** GIVEN ENTRIES follows **

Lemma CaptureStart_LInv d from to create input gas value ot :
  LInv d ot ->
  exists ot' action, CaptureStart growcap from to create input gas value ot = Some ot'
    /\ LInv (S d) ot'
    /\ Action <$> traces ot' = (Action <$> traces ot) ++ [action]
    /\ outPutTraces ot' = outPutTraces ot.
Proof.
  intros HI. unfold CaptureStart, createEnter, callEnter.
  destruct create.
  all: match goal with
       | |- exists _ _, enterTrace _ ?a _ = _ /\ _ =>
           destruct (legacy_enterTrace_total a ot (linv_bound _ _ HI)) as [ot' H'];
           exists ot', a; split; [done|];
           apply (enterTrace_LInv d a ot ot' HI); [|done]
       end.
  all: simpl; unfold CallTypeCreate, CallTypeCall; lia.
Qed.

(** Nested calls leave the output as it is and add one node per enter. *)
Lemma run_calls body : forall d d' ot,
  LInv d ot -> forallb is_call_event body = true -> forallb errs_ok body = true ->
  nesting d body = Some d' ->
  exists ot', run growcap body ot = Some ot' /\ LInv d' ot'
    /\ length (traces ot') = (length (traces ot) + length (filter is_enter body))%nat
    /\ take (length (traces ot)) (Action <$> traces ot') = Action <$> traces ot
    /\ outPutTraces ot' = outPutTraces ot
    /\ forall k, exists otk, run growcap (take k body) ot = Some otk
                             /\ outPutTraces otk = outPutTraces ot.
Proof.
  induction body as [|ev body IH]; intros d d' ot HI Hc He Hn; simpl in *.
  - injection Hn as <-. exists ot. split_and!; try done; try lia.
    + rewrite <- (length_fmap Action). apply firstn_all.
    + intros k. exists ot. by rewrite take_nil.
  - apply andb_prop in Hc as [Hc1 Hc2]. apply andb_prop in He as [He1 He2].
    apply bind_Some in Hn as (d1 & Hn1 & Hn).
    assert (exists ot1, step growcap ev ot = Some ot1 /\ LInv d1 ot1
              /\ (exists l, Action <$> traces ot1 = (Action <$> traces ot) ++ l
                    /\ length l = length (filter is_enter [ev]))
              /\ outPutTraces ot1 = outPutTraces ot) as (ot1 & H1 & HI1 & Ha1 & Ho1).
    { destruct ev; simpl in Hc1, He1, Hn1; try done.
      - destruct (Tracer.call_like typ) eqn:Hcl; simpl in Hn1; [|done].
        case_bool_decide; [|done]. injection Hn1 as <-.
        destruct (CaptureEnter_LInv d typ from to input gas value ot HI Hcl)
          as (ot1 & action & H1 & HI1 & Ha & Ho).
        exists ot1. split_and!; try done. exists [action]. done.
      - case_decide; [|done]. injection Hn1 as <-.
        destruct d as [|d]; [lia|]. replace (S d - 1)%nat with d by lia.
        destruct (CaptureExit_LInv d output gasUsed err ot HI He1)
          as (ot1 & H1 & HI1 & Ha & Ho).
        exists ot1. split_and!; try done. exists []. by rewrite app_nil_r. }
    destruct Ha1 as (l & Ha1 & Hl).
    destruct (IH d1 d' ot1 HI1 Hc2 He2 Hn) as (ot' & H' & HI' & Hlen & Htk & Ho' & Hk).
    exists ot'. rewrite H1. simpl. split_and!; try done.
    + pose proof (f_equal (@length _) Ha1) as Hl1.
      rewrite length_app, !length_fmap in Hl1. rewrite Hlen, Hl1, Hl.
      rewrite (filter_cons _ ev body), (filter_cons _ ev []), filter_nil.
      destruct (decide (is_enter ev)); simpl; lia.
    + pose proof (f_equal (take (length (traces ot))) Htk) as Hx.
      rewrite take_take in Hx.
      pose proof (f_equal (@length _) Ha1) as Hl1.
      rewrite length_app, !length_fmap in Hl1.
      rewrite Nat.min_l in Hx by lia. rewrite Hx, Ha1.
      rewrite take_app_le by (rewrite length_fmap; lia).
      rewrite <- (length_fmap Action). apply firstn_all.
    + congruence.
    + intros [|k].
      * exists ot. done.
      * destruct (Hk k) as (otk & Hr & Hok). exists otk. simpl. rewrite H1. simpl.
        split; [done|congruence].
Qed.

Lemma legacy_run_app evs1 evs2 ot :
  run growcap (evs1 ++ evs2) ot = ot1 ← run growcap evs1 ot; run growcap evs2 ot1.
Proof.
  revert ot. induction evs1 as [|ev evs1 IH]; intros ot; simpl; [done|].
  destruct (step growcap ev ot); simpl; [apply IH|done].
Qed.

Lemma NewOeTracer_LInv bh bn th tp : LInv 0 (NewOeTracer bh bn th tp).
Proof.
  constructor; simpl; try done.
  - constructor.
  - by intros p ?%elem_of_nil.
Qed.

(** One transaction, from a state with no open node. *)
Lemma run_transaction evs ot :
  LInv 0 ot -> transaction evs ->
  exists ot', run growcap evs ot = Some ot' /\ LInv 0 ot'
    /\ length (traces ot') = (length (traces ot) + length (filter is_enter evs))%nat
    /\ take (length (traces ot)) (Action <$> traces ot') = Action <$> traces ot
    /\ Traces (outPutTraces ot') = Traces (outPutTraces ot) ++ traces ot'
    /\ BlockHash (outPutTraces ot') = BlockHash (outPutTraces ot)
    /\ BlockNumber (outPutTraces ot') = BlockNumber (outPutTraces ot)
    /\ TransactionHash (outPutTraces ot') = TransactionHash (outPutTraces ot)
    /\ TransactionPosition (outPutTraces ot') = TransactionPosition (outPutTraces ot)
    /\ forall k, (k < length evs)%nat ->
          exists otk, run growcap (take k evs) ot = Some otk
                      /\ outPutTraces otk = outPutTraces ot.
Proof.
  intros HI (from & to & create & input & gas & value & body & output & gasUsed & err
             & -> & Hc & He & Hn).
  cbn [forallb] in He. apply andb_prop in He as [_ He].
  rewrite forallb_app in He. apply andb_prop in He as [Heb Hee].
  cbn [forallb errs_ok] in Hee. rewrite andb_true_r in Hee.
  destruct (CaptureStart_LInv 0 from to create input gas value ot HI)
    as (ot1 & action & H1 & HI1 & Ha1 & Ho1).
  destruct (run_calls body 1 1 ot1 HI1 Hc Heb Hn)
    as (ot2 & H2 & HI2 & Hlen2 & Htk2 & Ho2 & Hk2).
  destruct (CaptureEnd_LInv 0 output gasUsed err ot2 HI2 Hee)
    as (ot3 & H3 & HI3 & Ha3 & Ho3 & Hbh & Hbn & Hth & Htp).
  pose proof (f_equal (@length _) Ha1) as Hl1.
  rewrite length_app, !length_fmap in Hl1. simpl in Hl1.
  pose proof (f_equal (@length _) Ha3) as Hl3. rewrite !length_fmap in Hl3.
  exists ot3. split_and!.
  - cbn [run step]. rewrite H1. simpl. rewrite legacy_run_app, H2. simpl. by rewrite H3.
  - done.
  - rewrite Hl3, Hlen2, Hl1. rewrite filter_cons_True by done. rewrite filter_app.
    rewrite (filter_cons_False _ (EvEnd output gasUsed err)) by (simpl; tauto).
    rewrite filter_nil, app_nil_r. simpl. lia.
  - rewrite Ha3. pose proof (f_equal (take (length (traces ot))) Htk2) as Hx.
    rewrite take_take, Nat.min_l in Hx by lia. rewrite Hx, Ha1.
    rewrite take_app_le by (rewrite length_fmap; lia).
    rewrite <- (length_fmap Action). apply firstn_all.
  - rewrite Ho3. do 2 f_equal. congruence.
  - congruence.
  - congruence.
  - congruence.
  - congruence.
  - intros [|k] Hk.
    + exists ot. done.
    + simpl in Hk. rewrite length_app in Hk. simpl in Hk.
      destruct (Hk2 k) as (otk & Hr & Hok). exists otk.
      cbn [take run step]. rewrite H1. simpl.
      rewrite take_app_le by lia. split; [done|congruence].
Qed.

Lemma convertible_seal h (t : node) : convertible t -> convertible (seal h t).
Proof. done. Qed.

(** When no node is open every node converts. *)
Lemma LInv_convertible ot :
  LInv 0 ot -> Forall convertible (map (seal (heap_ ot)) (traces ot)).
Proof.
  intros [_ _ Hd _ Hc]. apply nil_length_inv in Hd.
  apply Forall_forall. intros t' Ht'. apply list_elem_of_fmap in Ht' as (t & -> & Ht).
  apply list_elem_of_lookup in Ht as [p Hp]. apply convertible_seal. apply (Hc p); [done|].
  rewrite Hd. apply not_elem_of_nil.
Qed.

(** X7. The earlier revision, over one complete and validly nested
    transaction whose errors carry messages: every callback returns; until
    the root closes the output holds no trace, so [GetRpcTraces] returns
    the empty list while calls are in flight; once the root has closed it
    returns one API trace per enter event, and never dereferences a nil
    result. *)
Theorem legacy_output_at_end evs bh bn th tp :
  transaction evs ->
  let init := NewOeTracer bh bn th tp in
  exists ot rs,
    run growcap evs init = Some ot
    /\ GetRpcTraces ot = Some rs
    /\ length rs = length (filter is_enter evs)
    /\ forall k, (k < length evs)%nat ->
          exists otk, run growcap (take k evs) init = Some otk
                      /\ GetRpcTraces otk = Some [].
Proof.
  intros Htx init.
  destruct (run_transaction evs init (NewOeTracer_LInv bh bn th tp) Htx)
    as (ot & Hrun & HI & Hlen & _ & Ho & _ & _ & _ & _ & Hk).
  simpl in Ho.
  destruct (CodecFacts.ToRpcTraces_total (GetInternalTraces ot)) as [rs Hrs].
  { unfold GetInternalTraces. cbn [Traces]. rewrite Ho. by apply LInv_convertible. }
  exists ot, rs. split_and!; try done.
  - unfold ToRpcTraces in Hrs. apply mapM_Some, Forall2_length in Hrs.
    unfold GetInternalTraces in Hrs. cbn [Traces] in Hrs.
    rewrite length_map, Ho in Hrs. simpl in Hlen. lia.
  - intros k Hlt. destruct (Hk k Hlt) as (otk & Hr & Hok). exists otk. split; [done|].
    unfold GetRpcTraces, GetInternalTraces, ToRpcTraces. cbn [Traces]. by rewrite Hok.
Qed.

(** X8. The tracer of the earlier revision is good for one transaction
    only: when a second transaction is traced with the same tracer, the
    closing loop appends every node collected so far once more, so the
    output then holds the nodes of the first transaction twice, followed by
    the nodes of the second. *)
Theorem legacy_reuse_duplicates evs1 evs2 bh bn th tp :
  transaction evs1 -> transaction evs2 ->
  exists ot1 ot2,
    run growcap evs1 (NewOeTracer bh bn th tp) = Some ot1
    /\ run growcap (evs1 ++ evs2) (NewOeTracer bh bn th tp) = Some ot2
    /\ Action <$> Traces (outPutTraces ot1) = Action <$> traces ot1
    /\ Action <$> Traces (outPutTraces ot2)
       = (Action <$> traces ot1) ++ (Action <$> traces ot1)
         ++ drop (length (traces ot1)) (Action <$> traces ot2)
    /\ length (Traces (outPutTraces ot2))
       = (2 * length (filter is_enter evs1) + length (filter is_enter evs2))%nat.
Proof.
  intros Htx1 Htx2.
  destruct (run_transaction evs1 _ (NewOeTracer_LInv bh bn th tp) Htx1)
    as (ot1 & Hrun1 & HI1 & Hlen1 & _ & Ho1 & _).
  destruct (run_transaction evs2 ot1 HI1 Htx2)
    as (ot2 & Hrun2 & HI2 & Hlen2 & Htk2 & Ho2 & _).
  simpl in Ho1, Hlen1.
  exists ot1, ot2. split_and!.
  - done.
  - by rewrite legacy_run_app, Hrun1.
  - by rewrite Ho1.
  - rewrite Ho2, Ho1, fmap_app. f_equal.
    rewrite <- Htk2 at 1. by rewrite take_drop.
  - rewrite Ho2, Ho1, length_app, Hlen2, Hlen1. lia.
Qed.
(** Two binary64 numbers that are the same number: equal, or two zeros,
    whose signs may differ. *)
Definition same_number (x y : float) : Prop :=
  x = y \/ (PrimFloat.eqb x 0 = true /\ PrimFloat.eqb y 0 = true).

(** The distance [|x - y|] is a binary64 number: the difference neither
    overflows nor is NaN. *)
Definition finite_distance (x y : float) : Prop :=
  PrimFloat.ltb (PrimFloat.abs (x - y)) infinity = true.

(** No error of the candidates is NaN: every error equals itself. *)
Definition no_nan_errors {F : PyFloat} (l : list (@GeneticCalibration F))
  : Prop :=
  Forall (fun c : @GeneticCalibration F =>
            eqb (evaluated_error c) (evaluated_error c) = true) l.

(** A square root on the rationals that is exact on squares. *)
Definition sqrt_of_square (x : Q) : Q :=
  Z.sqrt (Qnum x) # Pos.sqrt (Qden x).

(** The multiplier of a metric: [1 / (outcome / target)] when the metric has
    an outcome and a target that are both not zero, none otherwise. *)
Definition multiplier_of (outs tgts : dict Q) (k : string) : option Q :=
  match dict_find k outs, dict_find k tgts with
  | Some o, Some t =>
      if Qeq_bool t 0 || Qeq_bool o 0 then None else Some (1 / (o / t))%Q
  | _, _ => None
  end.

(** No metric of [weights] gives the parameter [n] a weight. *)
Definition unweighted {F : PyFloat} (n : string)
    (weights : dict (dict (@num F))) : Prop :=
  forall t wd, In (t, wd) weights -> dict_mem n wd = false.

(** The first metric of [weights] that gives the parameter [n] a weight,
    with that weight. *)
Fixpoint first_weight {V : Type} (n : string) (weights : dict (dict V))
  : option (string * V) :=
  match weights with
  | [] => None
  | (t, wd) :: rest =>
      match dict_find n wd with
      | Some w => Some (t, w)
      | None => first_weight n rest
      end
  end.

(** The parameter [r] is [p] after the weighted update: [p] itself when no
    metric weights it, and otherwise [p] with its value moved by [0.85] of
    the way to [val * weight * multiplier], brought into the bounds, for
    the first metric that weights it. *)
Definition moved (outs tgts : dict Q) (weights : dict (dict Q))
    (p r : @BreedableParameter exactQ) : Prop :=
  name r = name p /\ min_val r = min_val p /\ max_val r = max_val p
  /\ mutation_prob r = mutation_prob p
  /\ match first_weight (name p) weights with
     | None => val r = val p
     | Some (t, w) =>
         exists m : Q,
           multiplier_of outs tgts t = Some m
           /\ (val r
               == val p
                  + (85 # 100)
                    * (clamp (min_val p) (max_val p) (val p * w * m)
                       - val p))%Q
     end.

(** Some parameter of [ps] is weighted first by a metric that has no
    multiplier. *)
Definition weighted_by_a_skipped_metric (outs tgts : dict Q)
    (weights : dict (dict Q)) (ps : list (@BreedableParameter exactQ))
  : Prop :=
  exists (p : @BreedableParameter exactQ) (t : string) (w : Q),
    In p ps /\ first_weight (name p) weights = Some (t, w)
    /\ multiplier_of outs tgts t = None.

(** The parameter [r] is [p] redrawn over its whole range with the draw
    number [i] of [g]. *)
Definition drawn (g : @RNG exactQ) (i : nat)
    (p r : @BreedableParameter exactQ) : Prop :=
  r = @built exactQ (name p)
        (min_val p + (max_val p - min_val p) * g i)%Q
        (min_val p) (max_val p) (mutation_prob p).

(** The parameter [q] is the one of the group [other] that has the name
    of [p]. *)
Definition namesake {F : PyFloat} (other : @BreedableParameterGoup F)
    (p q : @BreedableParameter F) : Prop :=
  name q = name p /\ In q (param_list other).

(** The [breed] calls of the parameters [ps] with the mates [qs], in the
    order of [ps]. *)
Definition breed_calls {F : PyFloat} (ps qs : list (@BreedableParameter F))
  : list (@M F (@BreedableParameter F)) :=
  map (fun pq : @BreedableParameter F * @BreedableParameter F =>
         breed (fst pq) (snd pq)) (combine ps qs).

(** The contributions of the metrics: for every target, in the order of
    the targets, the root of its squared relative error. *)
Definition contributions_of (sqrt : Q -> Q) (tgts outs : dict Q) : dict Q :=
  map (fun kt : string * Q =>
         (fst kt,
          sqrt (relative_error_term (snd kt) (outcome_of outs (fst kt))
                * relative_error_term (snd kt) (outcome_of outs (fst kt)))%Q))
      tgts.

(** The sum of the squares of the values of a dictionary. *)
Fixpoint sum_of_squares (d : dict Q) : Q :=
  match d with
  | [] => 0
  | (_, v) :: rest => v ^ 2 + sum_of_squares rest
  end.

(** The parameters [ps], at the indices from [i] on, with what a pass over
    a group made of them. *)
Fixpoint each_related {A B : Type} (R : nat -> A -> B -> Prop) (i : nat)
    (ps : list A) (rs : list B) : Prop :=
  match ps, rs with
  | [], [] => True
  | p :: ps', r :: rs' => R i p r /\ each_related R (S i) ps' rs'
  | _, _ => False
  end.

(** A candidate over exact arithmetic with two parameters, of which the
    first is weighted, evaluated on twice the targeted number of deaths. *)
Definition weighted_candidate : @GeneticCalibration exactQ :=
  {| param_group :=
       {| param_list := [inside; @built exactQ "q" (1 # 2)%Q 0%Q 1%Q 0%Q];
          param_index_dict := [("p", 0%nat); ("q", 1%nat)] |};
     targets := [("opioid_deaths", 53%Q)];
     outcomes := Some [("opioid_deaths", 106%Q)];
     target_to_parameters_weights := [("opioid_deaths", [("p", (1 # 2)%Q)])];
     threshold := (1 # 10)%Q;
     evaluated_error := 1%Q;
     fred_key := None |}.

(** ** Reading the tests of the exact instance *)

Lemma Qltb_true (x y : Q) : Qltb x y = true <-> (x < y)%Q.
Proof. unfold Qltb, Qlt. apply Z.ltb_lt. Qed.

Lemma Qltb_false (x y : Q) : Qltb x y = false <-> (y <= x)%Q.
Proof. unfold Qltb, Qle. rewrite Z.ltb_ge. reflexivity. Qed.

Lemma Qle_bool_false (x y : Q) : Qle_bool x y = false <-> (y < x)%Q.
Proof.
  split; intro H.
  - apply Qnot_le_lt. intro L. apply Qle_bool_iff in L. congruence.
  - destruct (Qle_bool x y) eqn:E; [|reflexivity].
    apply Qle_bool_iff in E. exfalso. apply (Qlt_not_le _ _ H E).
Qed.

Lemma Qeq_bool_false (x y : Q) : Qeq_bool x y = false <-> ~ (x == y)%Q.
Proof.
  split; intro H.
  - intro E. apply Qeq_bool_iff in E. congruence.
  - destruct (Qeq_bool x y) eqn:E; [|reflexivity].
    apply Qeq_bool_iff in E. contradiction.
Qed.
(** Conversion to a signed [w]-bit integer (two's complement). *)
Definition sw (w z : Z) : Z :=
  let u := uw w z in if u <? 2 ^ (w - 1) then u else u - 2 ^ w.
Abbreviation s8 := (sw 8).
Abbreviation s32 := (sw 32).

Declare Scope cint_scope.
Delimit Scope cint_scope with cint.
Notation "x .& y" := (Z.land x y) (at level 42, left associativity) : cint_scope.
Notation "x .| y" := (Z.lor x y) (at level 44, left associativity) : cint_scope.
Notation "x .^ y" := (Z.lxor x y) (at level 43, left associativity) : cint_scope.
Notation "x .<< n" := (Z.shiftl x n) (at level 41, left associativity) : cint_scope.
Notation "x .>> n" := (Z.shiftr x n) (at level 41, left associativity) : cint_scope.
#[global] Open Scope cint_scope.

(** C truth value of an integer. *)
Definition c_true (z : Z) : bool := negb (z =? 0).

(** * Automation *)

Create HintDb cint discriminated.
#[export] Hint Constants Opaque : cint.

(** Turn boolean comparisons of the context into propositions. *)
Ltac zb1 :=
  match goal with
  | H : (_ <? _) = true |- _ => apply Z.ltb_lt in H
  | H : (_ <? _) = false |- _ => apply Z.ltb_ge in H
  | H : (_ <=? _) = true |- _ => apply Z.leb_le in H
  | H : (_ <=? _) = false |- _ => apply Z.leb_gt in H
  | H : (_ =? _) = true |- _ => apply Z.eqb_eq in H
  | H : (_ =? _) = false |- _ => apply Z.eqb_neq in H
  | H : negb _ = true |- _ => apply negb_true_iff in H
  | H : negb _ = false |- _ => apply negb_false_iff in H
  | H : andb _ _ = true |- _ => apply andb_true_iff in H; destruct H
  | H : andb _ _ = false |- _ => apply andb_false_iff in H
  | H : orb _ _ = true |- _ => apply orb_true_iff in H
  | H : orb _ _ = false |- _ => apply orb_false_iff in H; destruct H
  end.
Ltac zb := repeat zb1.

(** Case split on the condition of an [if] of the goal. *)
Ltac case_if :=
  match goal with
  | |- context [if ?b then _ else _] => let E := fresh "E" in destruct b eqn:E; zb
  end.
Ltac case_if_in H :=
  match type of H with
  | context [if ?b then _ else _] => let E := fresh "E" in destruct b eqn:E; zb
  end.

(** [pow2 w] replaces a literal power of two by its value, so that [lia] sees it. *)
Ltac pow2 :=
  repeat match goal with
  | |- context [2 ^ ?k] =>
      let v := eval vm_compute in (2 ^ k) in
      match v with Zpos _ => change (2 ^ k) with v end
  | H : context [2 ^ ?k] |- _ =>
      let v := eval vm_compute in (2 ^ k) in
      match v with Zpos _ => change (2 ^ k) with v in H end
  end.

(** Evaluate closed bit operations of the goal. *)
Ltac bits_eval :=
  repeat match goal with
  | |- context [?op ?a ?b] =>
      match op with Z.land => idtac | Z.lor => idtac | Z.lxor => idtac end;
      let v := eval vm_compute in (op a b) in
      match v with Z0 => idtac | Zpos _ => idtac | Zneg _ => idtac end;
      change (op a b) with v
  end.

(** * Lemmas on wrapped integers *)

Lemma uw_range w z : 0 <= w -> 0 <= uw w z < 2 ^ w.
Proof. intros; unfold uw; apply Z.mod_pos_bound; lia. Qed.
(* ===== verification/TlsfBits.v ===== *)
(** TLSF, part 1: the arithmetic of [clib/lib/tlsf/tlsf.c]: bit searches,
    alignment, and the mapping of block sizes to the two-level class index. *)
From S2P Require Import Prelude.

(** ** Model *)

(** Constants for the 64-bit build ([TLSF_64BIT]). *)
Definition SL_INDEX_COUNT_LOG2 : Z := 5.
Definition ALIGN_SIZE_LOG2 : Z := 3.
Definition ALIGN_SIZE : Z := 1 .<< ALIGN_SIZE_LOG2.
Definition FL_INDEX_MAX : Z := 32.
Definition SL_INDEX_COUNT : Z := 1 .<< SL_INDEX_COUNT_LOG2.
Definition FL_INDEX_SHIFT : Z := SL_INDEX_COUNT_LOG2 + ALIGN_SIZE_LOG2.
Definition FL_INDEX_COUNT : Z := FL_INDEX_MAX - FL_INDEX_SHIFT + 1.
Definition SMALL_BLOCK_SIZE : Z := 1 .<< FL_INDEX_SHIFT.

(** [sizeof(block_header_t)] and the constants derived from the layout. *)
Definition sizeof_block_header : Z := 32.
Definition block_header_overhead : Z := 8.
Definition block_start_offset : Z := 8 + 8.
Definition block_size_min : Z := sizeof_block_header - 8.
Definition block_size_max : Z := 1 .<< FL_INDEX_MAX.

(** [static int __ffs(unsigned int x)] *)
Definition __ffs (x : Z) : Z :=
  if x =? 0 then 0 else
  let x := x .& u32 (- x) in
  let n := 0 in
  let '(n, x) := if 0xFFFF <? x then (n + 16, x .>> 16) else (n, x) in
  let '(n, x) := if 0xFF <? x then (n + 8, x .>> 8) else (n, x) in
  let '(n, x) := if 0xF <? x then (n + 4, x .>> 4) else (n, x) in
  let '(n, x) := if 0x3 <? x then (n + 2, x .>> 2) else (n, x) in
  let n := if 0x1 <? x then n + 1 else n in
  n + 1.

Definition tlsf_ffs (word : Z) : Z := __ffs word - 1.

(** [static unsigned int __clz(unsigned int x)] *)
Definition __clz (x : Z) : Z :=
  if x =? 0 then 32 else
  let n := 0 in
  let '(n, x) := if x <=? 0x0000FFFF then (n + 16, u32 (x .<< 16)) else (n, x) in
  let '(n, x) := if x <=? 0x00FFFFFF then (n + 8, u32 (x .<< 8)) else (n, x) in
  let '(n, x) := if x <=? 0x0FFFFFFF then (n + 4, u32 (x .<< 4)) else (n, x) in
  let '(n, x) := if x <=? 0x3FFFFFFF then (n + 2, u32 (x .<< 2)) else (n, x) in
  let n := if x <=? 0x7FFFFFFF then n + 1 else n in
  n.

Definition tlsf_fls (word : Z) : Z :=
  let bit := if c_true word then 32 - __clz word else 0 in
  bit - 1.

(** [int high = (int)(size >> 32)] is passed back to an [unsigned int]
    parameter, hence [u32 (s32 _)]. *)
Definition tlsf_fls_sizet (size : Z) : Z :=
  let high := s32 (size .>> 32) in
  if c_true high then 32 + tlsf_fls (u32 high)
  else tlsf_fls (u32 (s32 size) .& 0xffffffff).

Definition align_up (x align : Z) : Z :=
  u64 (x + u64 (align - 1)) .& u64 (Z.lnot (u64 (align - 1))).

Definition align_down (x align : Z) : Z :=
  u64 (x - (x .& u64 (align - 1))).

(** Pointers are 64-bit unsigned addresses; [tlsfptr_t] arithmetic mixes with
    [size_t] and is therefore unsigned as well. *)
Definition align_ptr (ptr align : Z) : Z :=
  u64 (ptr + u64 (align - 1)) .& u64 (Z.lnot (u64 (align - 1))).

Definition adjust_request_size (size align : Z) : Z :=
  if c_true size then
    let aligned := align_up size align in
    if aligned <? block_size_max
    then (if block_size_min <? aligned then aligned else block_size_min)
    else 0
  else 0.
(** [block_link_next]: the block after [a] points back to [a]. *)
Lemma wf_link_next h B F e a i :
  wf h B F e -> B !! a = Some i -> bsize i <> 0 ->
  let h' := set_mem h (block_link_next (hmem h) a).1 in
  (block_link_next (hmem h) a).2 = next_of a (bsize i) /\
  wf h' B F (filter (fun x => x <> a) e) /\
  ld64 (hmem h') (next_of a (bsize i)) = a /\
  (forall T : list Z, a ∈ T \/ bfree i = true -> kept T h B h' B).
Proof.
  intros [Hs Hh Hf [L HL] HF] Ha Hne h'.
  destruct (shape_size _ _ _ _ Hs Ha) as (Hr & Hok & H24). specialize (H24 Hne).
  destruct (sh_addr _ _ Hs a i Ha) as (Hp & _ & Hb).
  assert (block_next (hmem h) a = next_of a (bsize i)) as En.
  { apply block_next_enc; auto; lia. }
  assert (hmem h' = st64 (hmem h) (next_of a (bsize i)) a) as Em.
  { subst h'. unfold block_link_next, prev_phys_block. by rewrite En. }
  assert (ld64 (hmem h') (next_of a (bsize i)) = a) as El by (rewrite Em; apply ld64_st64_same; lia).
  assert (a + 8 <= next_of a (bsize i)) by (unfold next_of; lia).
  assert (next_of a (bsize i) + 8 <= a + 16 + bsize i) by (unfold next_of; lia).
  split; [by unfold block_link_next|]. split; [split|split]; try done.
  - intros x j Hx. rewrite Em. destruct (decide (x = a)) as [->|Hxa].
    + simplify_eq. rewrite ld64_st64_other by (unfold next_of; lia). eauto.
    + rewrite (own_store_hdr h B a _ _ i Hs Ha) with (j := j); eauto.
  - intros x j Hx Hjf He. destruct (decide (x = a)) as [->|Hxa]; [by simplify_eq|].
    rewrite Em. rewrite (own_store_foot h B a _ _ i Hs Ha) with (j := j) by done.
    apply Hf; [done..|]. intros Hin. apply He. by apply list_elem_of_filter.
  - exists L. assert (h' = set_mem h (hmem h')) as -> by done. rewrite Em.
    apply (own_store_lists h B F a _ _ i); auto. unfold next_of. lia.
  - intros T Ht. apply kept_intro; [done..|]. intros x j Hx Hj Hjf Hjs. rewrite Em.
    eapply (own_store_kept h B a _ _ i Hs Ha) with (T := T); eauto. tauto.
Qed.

** End of GIVEN ENTRIES **

> WORK INSTRUCTION:
Reproduce only the lines above spanning from the line containing "(** Conversion to" through the line containing "Definition c_true (z", word for word.

> ANSWER BOX:
(** Conversion to a signed [w]-bit integer (two's complement). *)
Definition sw (w z : Z) : Z :=
  let u := uw w z in if u <? 2 ^ (w - 1) then u else u - 2 ^ w.
Abbreviation s8 := (sw 8).
Abbreviation s32 := (sw 32).

Declare Scope cint_scope.
Delimit Scope cint_scope with cint.
Notation "x .& y" := (Z.land x y) (at level 42, left associativity) : cint_scope.
Notation "x .| y" := (Z.lor x y) (at level 44, left associativity) : cint_scope.
Notation "x .^ y" := (Z.lxor x y) (at level 43, left associativity) : cint_scope.
Notation "x .<< n" := (Z.shiftl x n) (at level 41, left associativity) : cint_scope.
Notation "x .>> n" := (Z.shiftr x n) (at level 41, left associativity) : cint_scope.
#[global] Open Scope cint_scope.

(** C truth value of an integer. *)
Definition c_true (z : Z) : bool := negb (z =? 0).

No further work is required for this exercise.